When you find the line with "erewrite st_bind_step; [done|]." among the records below, reproduce it and each line after it exactly, ending with the line with "IPv4 address, if".

+---+

(** what a start that succeeds has done *)
Lemma node_identity_spec {E} config seed generated fs k c e fs' :
  config.(node_key_file) ≠ config.(node_enr_file) →
  node_identity (E:=E) config seed generated fs = (Ok (k, c, e), fs') →
  key_source config seed fs' k ∧ secp256k1_key k = Some c ∧
  (∃ b, fs' !! config.(node_enr_file) = Some b ∧ enr_parse b = Some e) ∧
  (enr_content e).(ec_ip4) = config.(ipv4_addr).
Proof using EOk NOk.
  intros Hne Hrun. unfold node_identity in Hrun.
  apply st_bind_ok in Hrun as (k' & fs1 & Hkey & Hrun).
  apply st_bind_ok in Hrun as (c' & fs2 & Hc & Hrun).
  apply st_bind_ok in Hrun as (e' & fs3 & Henr & Hrun). injection Hrun as -> -> -> ->.
  unfold st_lift in Hc. injection Hc as Hc <-.
  apply node_key_spec in Hkey as [Hsrc _]. apply node_enr_spec in Henr as (Hb & Hip' & Hrest).
  split; [unfold key_source; rewrite Hrest by done; exact Hsrc|].
  split; [by destruct (secp256k1_key k); simplify_eq/=|]. done.
Qed.
(** the rest of a start, once its key is known *)
Lemma node_identity_keyed {E} config seed generated fs k c :
  key_source config seed fs k → secp256k1_key k = Some c →
  node_identity (E:=E) config seed generated fs =
    (do* e := node_enr c config in st_ret (k, c, e)) fs.
Proof.
  intros Hsrc Hc. unfold node_identity. erewrite st_bind_step; [|by apply node_key_again].
  erewrite st_bind_step; [done|]. unfold st_lift. by rewrite Hc.
Qed.

(** C32. A node keeps its key, and its record as long as its IPv4 address stays the
    same.  After a start that succeeded, a later start on the files it left, with
    the same two file names, in which the key file exists or the seed is the same:
    for the same IPv4 address it finds the same key and the same record and writes
    nothing, also when the ports, the IPv6 address or the chain of the
    configuration have changed, which the record then does not show; for another
    IPv4 address, if it succeeds, it has the same key and the record that this key
    signs for the new configuration.  Without a key file (the first start took its
    key from a seed, which is not saved) a start with another seed that succeeds
    has the key of that seed. *)
Theorem identity_survives_restart {E} config config' seed seed' generated generated' fs fs' k c e :
  config.(node_key_file) ≠ config.(node_enr_file) →
  node_identity (E:=E) config seed generated fs = (Ok (k, c, e), fs') →
  config'.(node_key_file) = config.(node_key_file) → config'.(node_enr_file) = config.(node_enr_file) →
  let again := node_identity (E:=E) config' seed' generated' fs' in
  (is_Some (fs' !! config.(node_key_file)) ∨ seed' = seed →
     (config'.(ipv4_addr) = config.(ipv4_addr) → again = (Ok (k, c, e), fs')) ∧
     (config'.(ipv4_addr) ≠ config.(ipv4_addr) → ∀ k2 c2 e2 fs2, again = (Ok (k2, c2, e2), fs2) →
        k2 = k ∧ c2 = c ∧ config_enr c config' = Ok e2)) ∧
  (∀ b k2 c2 e2 fs2, fs' !! config.(node_key_file) = None → seed' = Some b →
     again = (Ok (k2, c2, e2), fs2) → seed_key b = Some k2).
Proof using EOk NOk.
  intros Hne Hrun Hk He again. apply node_identity_spec in Hrun as (Hsrc & Hc & Hb & Hip); [|done].
  split.
  - intros Hor.
    assert (key_source config' seed' fs' k) as Hsrc'.
    { unfold key_source in *. rewrite Hk. destruct Hsrc as [?|[Hn ?]]; [by left|].
      destruct Hor as [[? ?]|<-]; [congruence|by right]. }
    unfold again. rewrite (node_identity_keyed config' seed' generated' fs' k c Hsrc' Hc).
    rewrite <-He in Hb. split.
    + intros Hip'. by erewrite st_bind_step by (apply node_enr_again; [done|by rewrite Hip']).
    + intros Hip' k2 c2 e2 fs2 (e' & fs3 & Henr & Hr)%st_bind_ok. injection Hr as <- <- <- <-.
      split; [done|]. split; [done|]. eapply node_enr_moved; [done| |done]. by rewrite Hip.
  - intros b k2 c2 e2 fs2 Hn -> (k' & fs1 & Hkey & Hr)%st_bind_ok.
    apply st_bind_ok in Hr as (c' & fs3 & _ & Hr). apply st_bind_ok in Hr as (e' & fs4 & _ & Hr).
    injection Hr as -> -> -> ->. unfold node_key, st_bind, st_get, load_private_key_from_file in Hkey.
    rewrite Hk, Hn in Hkey. unfold st_lift in Hkey. by destruct (seed_key b); simplify_eq/=.
Qed.
End setup.

(** ** A node on the development chain *)
Module Example.
#[local] Existing Instances Discovery.Example.records Discovery.Example.keys le_types stored_blocks.

(** records as bytes, one per bit of their code *)
#[local] Instance content_countable : Countable EnrContent.
Proof.
  refine (inj_countable' (λ c, (c.(ec_ip4), c.(ec_ip6), c.(ec_tcp4), c.(ec_tcp6), c.(ec_udp4), c.(ec_udp6),
      c.(ec_chain_id)))
    (λ '(a, b, c, d, e, f, g), {| ec_ip4 := a; ec_ip6 := b; ec_tcp4 := c; ec_tcp6 := d; ec_udp4 := e;
      ec_udp6 := f; ec_chain_id := g |}) _). by intros [].
Defined.
Fixpoint bytes_of (p : positive) : bytes :=
  match p with xH => [] | xO p => Byte.x00 :: bytes_of p | xI p => Byte.x01 :: bytes_of p end.
Fixpoint unbytes (b : bytes) : positive :=
  match b with [] => xH | Byte.x00 :: b => xO (unbytes b) | _ :: b => xI (unbytes b) end.
Lemma unbytes_bytes_of p : unbytes (bytes_of p) = p.
Proof. induction p as [p IH|p IH|]; simpl; by rewrite ?IH. Qed.

#[local] Instance files : NodeLib := {|
  Keypair := Z; key_decode b := decode (unbytes b); key_encode k := Some (bytes_of (encode k));
  seed_key b := Some (le_combine b); secp256k1_key := Some;
  enr_parse b := decode (A := Z * EnrContent) (unbytes b); enr_text e := bytes_of (encode (A := Z * EnrContent) e);
  writable _ := true; fetch_mempool_config _ := inl "offline"%string; discv5_service _ _ _ := None |}.
#[local] Instance files_ok : NodeLibOk files.
Proof.
  split; simpl.
  - intros k b [= <-]. by rewrite unbytes_bytes_of, decode_encode.
  - intros e. by rewrite unbytes_bytes_of, decode_encode.
Qed.

Definition config : Config := Config_default.
(** the same node on another port and chain *)
Definition config2 : Config := {| node_key_file := NODE_KEY_FILE_NAME; node_enr_file := NODE_ENR_FILE_NAME;
  listen_addr := listen_addr config; ipv4_addr := Some IPV4_ADDRESS; ipv6_addr := None;
  enr_udp4_port := Some 9001; enr_tcp4_port := Some 9001; enr_udp6_port := None; enr_tcp6_port := None;
  discv5_config := LcIpv4 IPV4_ADDRESS 9001; chain_spec := spec_sepolia; cfg_target_peers := TARGET_PEERS;
  bootnodes := [] |}.
Definition key1 : Keypair := 42.
Definition key2 : Keypair := 43.
Definition first_start := node_identity (E:=string) config None key1 ∅.

Lemma identity_survives_restart_witness : ∃ k c e,
  node_identity (E:=string) config2 None key2 first_start.2 = (Ok (k, c, e), first_start.2) ∧
  (enr_content e).(ec_tcp4) = Some 9000.
Proof.
  destruct first_start as [[r| |] fs'] eqn:Hf; [|vm_compute in Hf; discriminate..].
  destruct r as [[k c] e]. exists k, c, e. split.
  - apply (identity_survives_restart config config2 None None key1 key2 ∅ fs' k c e);
      [discriminate|exact Hf|reflexivity|reflexivity|by right|reflexivity].
  - vm_compute in Hf. injection Hf as _ _ He _. rewrite <-He. reflexivity.
Defined.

+---+

■ WRITTEN SOLUTION ■
  erewrite st_bind_step; [done|]. unfold st_lift. by rewrite Hc.
Qed.

(** C32. A node keeps its key, and its record as long as its IPv4 address stays the
    same.  After a start that succeeded, a later start on the files it left, with
    the same two file names, in which the key file exists or the seed is the same:
    for the same IPv4 address it finds the same key and the same record and writes
    nothing, also when the ports, the IPv6 address or the chain of the
    configuration have changed, which the record then does not show; for another
    IPv4 address, if it succeeds, it has the same key and the record that this key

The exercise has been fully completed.